▶ **Task description**
Reproduce word for word the lines between those holding "texture of the video's" and "dangling dereference, division", inclusive, and nothing else from the data below.

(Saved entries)
*** Begin section ***

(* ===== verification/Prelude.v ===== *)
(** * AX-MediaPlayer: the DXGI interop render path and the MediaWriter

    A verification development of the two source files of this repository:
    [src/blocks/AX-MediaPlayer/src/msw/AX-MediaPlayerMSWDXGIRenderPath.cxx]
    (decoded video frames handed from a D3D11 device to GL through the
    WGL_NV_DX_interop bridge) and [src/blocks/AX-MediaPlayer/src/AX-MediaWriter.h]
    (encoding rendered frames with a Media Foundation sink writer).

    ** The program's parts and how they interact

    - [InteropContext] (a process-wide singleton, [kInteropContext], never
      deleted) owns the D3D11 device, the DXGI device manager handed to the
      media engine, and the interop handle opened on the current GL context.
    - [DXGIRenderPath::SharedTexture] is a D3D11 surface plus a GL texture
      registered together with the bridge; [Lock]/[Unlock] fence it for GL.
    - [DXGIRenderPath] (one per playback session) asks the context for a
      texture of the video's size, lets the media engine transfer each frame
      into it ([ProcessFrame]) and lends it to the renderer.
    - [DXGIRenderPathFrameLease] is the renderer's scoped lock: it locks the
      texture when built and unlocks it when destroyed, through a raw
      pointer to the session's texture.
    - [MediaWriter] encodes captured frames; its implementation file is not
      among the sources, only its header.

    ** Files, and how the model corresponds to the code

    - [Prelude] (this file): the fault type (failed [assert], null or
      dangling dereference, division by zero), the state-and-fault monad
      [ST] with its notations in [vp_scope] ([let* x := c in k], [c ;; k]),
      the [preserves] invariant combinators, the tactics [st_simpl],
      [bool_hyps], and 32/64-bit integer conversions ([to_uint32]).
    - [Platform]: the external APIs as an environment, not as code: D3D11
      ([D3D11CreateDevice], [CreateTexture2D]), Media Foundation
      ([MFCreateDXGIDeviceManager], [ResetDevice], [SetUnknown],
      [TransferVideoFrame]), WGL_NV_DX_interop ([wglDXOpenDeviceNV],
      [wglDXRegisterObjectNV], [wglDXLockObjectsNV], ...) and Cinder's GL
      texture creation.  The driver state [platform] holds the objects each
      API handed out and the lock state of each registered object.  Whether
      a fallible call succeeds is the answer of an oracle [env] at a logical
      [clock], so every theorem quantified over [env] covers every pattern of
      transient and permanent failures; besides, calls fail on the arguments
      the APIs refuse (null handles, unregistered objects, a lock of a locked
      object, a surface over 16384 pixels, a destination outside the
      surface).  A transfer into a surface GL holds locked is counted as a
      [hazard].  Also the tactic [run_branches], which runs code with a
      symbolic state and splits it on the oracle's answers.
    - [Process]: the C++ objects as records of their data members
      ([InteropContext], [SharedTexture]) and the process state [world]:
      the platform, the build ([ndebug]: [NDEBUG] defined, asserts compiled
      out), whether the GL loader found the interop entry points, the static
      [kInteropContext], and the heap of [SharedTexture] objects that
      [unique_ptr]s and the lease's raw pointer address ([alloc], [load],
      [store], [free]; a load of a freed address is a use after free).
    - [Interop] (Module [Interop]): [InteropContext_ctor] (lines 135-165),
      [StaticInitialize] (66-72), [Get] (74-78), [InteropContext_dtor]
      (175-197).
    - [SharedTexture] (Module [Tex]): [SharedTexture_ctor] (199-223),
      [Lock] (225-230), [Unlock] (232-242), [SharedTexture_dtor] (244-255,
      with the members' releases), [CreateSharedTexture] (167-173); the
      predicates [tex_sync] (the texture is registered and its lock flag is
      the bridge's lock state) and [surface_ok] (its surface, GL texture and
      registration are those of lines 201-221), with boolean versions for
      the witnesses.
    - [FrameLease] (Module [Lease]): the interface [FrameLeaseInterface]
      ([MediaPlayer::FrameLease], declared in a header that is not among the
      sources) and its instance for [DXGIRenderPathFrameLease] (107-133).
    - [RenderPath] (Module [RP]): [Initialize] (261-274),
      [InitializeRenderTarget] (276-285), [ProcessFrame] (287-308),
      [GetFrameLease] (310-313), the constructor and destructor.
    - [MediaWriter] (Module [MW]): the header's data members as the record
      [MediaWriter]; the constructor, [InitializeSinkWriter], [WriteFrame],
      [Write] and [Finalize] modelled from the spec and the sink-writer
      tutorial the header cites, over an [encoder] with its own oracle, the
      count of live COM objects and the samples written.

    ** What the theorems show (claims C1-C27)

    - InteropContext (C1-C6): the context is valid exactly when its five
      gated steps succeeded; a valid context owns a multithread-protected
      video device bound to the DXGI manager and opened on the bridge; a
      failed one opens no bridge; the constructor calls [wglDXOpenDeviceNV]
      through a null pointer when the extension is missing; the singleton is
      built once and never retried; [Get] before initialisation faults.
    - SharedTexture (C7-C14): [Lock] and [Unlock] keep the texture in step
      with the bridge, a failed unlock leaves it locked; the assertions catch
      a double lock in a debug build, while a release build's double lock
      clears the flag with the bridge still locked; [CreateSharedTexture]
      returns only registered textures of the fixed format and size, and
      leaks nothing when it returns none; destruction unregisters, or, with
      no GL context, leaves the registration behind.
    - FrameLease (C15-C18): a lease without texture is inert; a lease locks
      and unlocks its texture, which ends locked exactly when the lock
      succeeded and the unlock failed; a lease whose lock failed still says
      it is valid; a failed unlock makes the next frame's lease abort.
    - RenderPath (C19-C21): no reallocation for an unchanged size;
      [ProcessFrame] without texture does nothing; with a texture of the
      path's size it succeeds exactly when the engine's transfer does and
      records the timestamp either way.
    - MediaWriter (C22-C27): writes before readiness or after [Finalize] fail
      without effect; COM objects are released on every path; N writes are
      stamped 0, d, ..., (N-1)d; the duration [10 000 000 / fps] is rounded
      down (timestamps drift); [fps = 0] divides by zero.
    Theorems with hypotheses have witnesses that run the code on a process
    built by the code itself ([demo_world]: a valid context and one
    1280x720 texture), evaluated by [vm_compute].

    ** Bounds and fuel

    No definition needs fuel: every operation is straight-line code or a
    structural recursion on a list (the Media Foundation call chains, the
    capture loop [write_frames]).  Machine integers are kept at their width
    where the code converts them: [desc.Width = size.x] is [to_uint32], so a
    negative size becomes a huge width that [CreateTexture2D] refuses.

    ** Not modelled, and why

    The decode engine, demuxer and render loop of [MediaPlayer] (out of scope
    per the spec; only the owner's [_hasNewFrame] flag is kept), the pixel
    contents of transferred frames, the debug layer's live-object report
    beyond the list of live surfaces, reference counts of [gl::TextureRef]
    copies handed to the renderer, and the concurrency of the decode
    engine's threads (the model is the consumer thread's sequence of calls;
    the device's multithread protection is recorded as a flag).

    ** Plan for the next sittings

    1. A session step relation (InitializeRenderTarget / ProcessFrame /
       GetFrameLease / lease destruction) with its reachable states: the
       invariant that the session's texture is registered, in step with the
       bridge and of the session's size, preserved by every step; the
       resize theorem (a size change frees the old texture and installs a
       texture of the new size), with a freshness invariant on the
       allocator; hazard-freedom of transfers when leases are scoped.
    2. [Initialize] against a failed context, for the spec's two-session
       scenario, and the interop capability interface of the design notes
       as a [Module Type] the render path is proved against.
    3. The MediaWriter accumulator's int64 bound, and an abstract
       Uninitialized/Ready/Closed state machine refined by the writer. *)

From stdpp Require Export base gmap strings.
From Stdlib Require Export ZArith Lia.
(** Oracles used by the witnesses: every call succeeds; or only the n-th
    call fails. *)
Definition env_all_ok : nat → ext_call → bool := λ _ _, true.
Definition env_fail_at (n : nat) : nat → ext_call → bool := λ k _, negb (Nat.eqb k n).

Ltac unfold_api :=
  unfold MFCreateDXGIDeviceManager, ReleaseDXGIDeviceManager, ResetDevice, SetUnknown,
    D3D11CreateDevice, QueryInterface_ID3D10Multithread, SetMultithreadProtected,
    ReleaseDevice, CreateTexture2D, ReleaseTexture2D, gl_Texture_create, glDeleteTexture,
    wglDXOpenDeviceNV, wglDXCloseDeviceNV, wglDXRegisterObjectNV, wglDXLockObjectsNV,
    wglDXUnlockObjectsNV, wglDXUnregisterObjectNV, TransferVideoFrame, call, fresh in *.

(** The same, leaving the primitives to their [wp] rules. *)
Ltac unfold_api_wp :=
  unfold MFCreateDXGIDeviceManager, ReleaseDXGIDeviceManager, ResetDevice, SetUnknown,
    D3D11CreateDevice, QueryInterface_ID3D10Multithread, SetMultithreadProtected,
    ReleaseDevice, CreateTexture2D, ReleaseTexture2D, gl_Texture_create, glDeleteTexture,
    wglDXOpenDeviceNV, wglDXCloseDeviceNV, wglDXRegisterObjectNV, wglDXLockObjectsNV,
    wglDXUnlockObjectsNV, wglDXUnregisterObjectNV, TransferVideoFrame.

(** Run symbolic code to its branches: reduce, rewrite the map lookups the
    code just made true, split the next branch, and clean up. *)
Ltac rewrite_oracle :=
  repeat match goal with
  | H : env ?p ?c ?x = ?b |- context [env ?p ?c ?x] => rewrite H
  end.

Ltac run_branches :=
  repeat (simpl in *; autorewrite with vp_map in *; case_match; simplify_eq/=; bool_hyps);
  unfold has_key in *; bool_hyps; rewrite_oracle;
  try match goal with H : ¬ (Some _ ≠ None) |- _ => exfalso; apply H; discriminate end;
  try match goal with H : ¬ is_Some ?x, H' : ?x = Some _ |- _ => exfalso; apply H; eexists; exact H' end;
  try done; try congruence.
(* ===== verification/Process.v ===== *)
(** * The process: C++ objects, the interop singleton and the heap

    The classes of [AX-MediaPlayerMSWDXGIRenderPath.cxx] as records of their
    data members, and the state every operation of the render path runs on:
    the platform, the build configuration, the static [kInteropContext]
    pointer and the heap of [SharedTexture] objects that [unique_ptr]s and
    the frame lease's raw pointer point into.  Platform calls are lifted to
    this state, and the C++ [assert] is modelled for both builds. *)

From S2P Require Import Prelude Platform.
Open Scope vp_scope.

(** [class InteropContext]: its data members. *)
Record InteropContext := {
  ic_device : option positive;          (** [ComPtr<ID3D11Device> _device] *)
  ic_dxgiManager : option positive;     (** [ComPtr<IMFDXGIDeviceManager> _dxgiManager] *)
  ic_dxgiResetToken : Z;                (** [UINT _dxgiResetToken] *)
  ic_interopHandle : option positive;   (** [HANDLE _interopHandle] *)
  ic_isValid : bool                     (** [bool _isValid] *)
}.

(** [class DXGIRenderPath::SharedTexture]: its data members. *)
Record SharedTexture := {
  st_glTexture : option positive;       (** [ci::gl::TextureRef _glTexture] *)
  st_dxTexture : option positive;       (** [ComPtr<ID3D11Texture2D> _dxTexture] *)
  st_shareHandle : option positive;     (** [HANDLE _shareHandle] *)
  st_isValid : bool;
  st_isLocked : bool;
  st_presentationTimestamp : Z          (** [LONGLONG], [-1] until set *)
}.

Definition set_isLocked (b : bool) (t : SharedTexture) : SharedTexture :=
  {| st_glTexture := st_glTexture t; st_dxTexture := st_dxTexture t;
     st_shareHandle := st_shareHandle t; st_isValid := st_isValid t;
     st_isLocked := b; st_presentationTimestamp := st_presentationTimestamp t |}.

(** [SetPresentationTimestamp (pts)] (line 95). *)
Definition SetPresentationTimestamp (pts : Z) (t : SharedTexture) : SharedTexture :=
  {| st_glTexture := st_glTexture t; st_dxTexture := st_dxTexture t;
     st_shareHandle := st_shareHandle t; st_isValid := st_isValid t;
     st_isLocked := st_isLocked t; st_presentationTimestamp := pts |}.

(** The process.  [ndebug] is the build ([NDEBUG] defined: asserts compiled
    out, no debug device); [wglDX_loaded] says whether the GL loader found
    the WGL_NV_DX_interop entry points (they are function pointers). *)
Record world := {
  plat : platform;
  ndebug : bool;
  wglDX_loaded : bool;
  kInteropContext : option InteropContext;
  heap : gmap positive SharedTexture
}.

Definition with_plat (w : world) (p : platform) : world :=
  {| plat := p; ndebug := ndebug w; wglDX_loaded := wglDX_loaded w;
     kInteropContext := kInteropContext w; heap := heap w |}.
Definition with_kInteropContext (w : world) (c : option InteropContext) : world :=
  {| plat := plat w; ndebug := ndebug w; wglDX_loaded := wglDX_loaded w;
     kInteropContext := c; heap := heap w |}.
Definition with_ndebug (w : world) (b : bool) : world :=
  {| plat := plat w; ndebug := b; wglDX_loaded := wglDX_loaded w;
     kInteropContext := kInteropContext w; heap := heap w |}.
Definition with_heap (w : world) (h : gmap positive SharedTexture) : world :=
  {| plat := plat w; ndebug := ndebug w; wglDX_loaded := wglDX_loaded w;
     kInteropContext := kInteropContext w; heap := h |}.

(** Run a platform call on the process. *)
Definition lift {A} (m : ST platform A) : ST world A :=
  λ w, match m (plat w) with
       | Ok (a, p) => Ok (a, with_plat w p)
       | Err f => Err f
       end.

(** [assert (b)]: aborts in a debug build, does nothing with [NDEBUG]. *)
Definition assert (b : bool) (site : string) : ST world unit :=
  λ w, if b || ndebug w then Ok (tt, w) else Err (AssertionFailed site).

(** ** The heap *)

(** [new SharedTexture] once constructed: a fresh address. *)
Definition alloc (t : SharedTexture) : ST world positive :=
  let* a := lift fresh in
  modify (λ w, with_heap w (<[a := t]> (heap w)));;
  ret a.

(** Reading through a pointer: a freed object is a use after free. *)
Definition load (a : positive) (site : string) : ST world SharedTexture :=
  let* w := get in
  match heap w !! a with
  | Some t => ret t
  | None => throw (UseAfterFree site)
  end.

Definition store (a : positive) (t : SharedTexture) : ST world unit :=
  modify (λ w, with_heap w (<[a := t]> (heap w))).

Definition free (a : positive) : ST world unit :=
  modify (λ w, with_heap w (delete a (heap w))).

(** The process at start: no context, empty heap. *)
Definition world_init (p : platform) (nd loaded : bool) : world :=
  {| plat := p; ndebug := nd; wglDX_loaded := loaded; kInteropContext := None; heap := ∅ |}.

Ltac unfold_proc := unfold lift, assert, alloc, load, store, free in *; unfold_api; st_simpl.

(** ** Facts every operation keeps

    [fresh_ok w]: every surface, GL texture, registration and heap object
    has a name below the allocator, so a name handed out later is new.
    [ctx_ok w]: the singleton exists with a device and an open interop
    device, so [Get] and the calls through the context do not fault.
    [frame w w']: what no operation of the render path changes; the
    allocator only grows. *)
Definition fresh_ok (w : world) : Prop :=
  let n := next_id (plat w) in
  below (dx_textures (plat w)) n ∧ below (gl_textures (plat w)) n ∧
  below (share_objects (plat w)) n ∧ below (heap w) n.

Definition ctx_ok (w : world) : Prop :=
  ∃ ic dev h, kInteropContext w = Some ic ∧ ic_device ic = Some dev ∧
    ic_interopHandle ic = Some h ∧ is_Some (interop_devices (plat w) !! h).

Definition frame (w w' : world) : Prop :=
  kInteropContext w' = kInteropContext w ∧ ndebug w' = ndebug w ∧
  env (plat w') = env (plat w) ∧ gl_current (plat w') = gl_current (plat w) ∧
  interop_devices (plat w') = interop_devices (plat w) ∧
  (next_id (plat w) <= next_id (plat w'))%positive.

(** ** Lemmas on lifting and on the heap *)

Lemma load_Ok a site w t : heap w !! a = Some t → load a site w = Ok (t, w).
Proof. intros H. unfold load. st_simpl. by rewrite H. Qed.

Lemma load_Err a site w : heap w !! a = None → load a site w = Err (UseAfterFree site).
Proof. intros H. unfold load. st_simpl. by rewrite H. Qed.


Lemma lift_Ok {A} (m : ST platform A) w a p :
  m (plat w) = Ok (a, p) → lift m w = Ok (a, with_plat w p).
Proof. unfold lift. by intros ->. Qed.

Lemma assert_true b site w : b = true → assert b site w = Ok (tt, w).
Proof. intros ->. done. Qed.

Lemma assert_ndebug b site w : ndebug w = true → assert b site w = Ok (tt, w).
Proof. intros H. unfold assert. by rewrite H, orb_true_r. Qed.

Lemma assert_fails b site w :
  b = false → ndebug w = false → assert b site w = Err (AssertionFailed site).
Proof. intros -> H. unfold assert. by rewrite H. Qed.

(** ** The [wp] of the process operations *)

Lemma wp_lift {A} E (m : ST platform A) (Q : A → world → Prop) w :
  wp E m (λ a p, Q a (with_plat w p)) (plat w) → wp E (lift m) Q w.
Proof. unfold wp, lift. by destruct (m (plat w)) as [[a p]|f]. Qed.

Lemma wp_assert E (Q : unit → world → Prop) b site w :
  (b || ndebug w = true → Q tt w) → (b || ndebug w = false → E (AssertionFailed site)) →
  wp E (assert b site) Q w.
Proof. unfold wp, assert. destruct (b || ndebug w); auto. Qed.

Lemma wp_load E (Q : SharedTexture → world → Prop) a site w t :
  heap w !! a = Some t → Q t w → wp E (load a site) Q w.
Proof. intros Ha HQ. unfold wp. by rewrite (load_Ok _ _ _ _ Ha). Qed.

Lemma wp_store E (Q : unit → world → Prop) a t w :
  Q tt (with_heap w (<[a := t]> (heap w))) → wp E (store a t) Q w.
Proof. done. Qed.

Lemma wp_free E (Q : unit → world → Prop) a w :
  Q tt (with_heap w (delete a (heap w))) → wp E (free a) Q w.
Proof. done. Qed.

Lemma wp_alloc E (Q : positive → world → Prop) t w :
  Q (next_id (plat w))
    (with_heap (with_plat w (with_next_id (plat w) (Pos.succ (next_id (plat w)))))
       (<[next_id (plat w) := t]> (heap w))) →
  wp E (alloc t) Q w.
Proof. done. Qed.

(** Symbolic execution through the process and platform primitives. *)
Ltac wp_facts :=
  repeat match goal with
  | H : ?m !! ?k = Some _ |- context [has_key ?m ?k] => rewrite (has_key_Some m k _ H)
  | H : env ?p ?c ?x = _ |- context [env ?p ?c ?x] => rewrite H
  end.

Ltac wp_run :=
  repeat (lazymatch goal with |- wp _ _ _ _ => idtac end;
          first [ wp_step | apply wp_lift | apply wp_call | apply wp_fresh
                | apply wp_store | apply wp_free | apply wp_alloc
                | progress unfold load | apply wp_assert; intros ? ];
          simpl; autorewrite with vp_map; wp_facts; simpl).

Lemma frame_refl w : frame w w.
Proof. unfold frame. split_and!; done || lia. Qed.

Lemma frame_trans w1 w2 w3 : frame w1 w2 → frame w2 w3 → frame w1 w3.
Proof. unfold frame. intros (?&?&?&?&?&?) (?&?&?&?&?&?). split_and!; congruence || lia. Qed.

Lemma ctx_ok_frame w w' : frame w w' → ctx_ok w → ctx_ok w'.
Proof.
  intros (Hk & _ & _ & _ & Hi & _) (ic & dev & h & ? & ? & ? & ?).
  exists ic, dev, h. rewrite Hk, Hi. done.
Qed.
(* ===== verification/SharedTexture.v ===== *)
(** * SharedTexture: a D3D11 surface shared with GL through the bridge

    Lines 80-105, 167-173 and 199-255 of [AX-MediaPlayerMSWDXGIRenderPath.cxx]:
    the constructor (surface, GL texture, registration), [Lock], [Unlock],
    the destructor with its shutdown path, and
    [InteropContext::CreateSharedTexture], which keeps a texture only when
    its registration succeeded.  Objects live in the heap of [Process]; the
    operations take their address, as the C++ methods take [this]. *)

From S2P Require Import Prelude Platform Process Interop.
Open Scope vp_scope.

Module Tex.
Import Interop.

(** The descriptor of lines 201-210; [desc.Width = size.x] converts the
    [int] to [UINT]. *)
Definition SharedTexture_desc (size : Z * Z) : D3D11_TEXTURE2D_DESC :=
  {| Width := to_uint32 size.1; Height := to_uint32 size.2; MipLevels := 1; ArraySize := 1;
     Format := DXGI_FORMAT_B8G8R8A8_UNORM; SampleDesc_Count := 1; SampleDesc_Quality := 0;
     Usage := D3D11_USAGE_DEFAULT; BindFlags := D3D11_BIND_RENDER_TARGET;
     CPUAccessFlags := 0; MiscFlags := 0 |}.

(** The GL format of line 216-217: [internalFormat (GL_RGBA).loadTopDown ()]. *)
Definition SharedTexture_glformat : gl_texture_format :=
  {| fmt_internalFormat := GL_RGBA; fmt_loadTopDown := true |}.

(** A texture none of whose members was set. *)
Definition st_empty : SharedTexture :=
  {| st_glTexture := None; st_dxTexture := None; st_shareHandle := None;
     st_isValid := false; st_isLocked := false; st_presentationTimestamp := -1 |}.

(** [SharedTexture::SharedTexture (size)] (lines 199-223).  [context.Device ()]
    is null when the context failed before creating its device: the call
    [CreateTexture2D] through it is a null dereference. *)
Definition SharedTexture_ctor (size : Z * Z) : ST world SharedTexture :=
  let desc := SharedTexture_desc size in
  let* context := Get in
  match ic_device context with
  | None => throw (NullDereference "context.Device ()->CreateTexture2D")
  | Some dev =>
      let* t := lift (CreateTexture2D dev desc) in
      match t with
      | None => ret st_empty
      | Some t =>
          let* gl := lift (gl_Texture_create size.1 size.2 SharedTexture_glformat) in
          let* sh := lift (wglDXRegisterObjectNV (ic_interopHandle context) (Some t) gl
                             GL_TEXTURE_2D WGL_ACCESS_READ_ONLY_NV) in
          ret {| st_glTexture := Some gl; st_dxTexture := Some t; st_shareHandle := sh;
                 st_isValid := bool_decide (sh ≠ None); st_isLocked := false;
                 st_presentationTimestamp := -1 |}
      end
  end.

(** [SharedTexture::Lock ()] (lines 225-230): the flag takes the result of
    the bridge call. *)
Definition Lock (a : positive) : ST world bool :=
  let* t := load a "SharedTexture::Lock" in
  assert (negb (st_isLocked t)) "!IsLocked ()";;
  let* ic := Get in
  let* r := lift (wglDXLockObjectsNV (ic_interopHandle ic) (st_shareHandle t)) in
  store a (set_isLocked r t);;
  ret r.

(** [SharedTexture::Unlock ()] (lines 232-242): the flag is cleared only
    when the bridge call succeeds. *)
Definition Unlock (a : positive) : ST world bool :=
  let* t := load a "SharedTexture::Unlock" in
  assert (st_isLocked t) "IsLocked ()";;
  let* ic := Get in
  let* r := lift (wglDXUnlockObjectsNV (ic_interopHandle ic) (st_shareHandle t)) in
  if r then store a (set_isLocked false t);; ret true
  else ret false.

*** End section ***

▶ **Response**
      texture of the video's size, lets the media engine transfer each frame
      into it ([ProcessFrame]) and lends it to the renderer.
    - [DXGIRenderPathFrameLease] is the renderer's scoped lock: it locks the
      texture when built and unlocks it when destroyed, through a raw
      pointer to the session's texture.
    - [MediaWriter] encodes captured frames; its implementation file is not
      among the sources, only its header.

    ** Files, and how the model corresponds to the code

    - [Prelude] (this file): the fault type (failed [assert], null or
      dangling dereference, division by zero), the state-and-fault monad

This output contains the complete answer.